The news of Abou Alqama’s death set the Algerian press to speculating about clashes between the various factions in northern Mali. On Sept. 28 El-Khabar claimed that members of Belmokhtar’s group clashed with Mujao fighters, leaving eight of Belmokhtar’s men dead and Belmokhtar himself “seriously wounded”, supposedly because of disagreements between Belmokhtar and Mujao over how to handle the Algerian diplomats held hostage by the latter. Belmokhtar’s followers denied the news in a call to a Mauritanian news agency on Sept. 30, but the Algerian newspaper insisted its original story is true. However, reports that Belmokhtar has been killed or wounded have been legion over the years, and must always be treated with considerable caution.
Meanwhile, as Paris, Bamako, ECOWAS and the United Nations continue to debate the possibility of a military intervention against the AQMI/MUJAO/Ansar Dine alliance in northern Mali, the chief-of-staff of the Algerian Gendarmerie, Maj-Gen. Ahmed Bousteila, has convened a meeting of Gendarmerie commanders from all the wilayas bordering on Mali and Libya (Adrar, Bechar, Illizi, Ouargla, Tamanrasset and Tindouf). Held in the town of Tamanrasset on Oct. 16, the meeting appears to be mainly concerned with reviewing and optimising border patrols, the Gendarmerie’s border guard units being in the front line in the fight against arms smuggling and other contraband, as well as infiltration/exfiltration of elements linked to AQMI or allied armed groups.
END
[1] As it stands, the Hydrocarbons Law is already a strange hybrid: first conceived by then Energy Minister Chakib Khelil as a very liberal piece of legislation, offering international oil companies hitherto unparalleled access to Algeria’s upstream and midstream oil and gas sectors, it was to a large extent vitiated by amendments imposing a minimum 51% stake for Sonatrach in all upstream ventures and slapping a hefty ‘windfall tax’ on IOCs’ production when global oil prices exceed $30/barrel (which of course they have ever since).

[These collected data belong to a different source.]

(** * drivers/regulator/multi-regulator.c: the multi-input regulator driver

    A shallow embedding of the three regulator operations of the driver
    ([multi_regulator_enable], [multi_regulator_disable],
    [multi_regulator_is_enabled]) and of the device-tree parsing loop of
    [multi_regulator_probe], followed by the properties of the power
    sequencing they implement.

    The consumer API of the regulator core ([regulator_set_voltage],
    [regulator_enable], [regulator_disable]) and [usleep_range] are external
    to the driver: they are an interface ([RegulatorCore]) over an opaque
    state, and every theorem holds for every implementation of it.  Each
    driver function is a computation that threads the driver data and the
    state of the core, and returns the list of external calls and
    diagnostics it issued, in program order. *)

From Stdlib Require Import ZArith String List Bool Sorted Lia.
Import ListNotations.
Local Open Scope list_scope.
Local Open Scope Z_scope.

(** ** C integers *)

(** [unsigned int] is 32 bits wide; arithmetic on it wraps. *)
Definition UINT_WIDTH : Z := 32.
Definition uint_wrap (x : Z) : Z := x mod 2 ^ UINT_WIDTH.

(** An [unsigned int] passed for an [int] parameter: the value is taken
    modulo 2^32 into the range of [int], as the compilers of the kernel
    define the conversion. *)
Definition to_int (x : Z) : Z :=
  (x + 2 ^ (UINT_WIDTH - 1)) mod 2 ^ UINT_WIDTH - 2 ^ (UINT_WIDTH - 1).

(** include/uapi/asm-generic/errno-base.h *)
Definition ENOMEM : Z := 12.
Definition EINVAL : Z := 22.

(** A C condition: nonzero is true. *)
Definition truthy (x : Z) : bool := negb (x =? 0).

(** ** The external interface *)

(** The regulator consumer API and the sleep primitive.  A [struct regulator *]
    is [option regulator], [None] being the NULL pointer; the driver hands the
    pointer over as it is.  [regulator_set_voltage] takes its two bounds as
    [int]; [usleep_range] takes [unsigned long] bounds, which hold every
    [unsigned int].  The [int] results are the callee's return codes. *)
Class RegulatorCore (regulator world : Type) := {
  regulator_set_voltage : option regulator -> Z -> Z -> world -> Z * world;
  regulator_enable : option regulator -> world -> Z * world;
  regulator_disable : option regulator -> world -> Z * world;
  usleep_range : Z -> Z -> world -> world
}.

(** An external call as the driver issues it. *)
Inductive call (regulator : Type) : Type :=
| SetVoltage (r : option regulator) (min_uV max_uV : Z)
| Enable (r : option regulator)
| Disable (r : option regulator)
| Sleep (min max : Z).
Arguments SetVoltage {regulator} r min_uV max_uV.
Arguments Enable {regulator} r.
Arguments Disable {regulator} r.
Arguments Sleep {regulator} min max.

Inductive loglevel : Type := KERN_ERR | KERN_WARNING | KERN_INFO | KERN_DEBUG.

(** An argument of a [printk] format: [%s], or [%d]/[%u]. *)
Inductive fmt_arg : Type := ArgS (s : string) | ArgD (n : Z).

(** What a run leaves behind: a call together with its return code (0 for
    the [void] sleep), or a diagnostic line with its format and arguments. *)
Inductive event (regulator : Type) : Type :=
| Called (c : call regulator) (rc : Z)
| Logged (lvl : loglevel) (fmt : string) (args : list fmt_arg).
Arguments Called {regulator} c rc.
Arguments Logged {regulator} lvl fmt args.

(** The calls of a trace, without return codes and diagnostics. *)
Definition calls {regulator : Type} (tr : list (event regulator))
  : list (call regulator) :=
  flat_map (fun e => match e with Called c _ => [c] | Logged _ _ _ => [] end) tr.

Definition is_disable {regulator : Type} (c : call regulator) : bool :=
  match c with Disable _ => true | _ => false end.
Definition is_set_voltage {regulator : Type} (c : call regulator) : bool :=
  match c with SetVoltage _ _ _ => true | _ => false end.
Definition is_sleep {regulator : Type} (c : call regulator) : bool :=
  match c with Sleep _ _ => true | _ => false end.

(** The entries of [struct regulator_ops] the driver fills in. *)
Inductive regulator_op : Type := OP_enable | OP_disable | OP_is_enabled.

(** ** The driver *)

Section Driver.

Context {regulator world : Type} {core : RegulatorCore regulator world}.

(** [struct multi_regulator_data]: four parallel arrays of [count] entries. *)
Record multi_regulator_data : Type := {
  regulators : list (option regulator);
  name : string;
  min_uV : list Z;
  max_uV : list Z;
  pon_delay_us : list Z;
  poff_delay_us : list Z;
  count : Z;
  enabled : bool
}.

Definition set_enabled (b : bool) (data : multi_regulator_data)
  : multi_regulator_data :=
  {| regulators := regulators data; name := name data;
     min_uV := min_uV data; max_uV := max_uV data;
     pon_delay_us := pon_delay_us data; poff_delay_us := poff_delay_us data;
     count := count data; enabled := b |}.

(** The memory the driver works on: what [rdev_get_drvdata(rdev)] points to
    ([None] when it is NULL) and the state of the regulator core. *)
Record state : Type := {
  drvdata : option multi_regulator_data;
  hw : world
}.

(** A driver computation: [None] is undefined behaviour (a NULL [data] is
    dereferenced, an array is read outside its bounds); otherwise the
    result, the new state and the events issued. *)
Definition M (A : Type) : Type :=
  state -> option (A * state * list (event regulator)).

Definition ret {A} (a : A) : M A := fun s => Some (a, s, []).

Definition bind {A B} (m : M A) (f : A -> M B) : M B :=
  fun s =>
    match m s with
    | None => None
    | Some (a, s1, t1) =>
        match f a s1 with
        | None => None
        | Some (b, s2, t2) => Some (b, s2, t1 ++ t2)
        end
    end.

Notation "x <- m ;; k" := (bind m (fun x => k))
  (at level 61, m at next level, right associativity).
Notation "m ;; k" := (bind m (fun _ => k))
  (at level 61, right associativity).

(** [a[i]] *)
Definition load {A} (a : list A) (i : Z) : M A :=
  fun s =>
    if i <? 0 then None
    else match nth_error a (Z.to_nat i) with
         | Some x => Some (x, s, [])
         | None => None
         end.

Definition call_ext (c : call regulator)
    (f : world -> Z * world) : M Z :=
  fun s =>
    let (rc, w) := f (hw s) in
    Some (rc, {| drvdata := drvdata s; hw := w |}, [Called c rc]).

(** [regulator_set_voltage(r, lo, hi)] with [unsigned int] arguments for
    the [int] parameters [min_uV] and [max_uV]. *)
Definition do_set_voltage (r : option regulator) (lo hi : Z) : M Z :=
  call_ext (SetVoltage r (to_int lo) (to_int hi))
    (regulator_set_voltage r (to_int lo) (to_int hi)).
Definition do_enable (r : option regulator) : M Z :=
  call_ext (Enable r) (regulator_enable r).
Definition do_disable (r : option regulator) : M Z :=
  call_ext (Disable r) (regulator_disable r).
Definition do_usleep_range (lo hi : Z) : M unit :=
  fun s =>
    Some (tt, {| drvdata := drvdata s; hw := usleep_range lo hi (hw s) |},
          [Called (Sleep lo hi) 0]).

Definition dev_err (fmt : string) (args : list fmt_arg) : M unit :=
  fun s => Some (tt, s, [Logged KERN_ERR fmt args]).
Definition dev_warn (fmt : string) (args : list fmt_arg) : M unit :=
  fun s => Some (tt, s, [Logged KERN_WARNING fmt args]).

(** [data->enabled = b] *)
Definition store_enabled (b : bool) : M unit :=
  fun s =>
    match drvdata s with
    | None => None
    | Some data =>
        Some (tt, {| drvdata := Some (set_enabled b data); hw := hw s |}, [])
    end.

Definition MSG_ALREADY_ENABLED : string := "%s: already enabled".
Definition MSG_SET_VOLTAGE : string := "%s: failed to set voltage, i=%d: %d".
Definition MSG_ENABLE : string := "%s: failed to enable regulator, i=%d: %d".
Definition MSG_ALREADY_DISABLED : string := "%s: already disabled".
Definition MSG_DISABLE : string := "%s: failed to disable regulator, i=%d: %d".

[2] The example of Venezuelan President Hugo Chavez, who has influenced Bouteflika in the past, may conceivably have an impact on the President’s personal outlook.
[3] The approximate size of the multilateral force that has been proposed by the Economic Community of West African States (ECOWAS) to reconquer northern Mali.
[4] In his Sept. 25 speech presenting his government’s programme to parliament, Sellal proclaimed that « a strong internal front will protect Algeria against malevolent hands that seek to attack the country’s stability and unity of the Algerian people. »
[5] See WSSR 120418.
[6] There was also an incident on Sept. 5, when police manning a checkpoint at the entry to the Béjaïa port opened fire at car that tried to force its way into the port. But it is not clear whether this was the work of jihadists or in anyway connected to terrorism.
[7] Sic. Apparently referring to the SA-7, Russian-made MANPADS, equivalent to the American Stinger.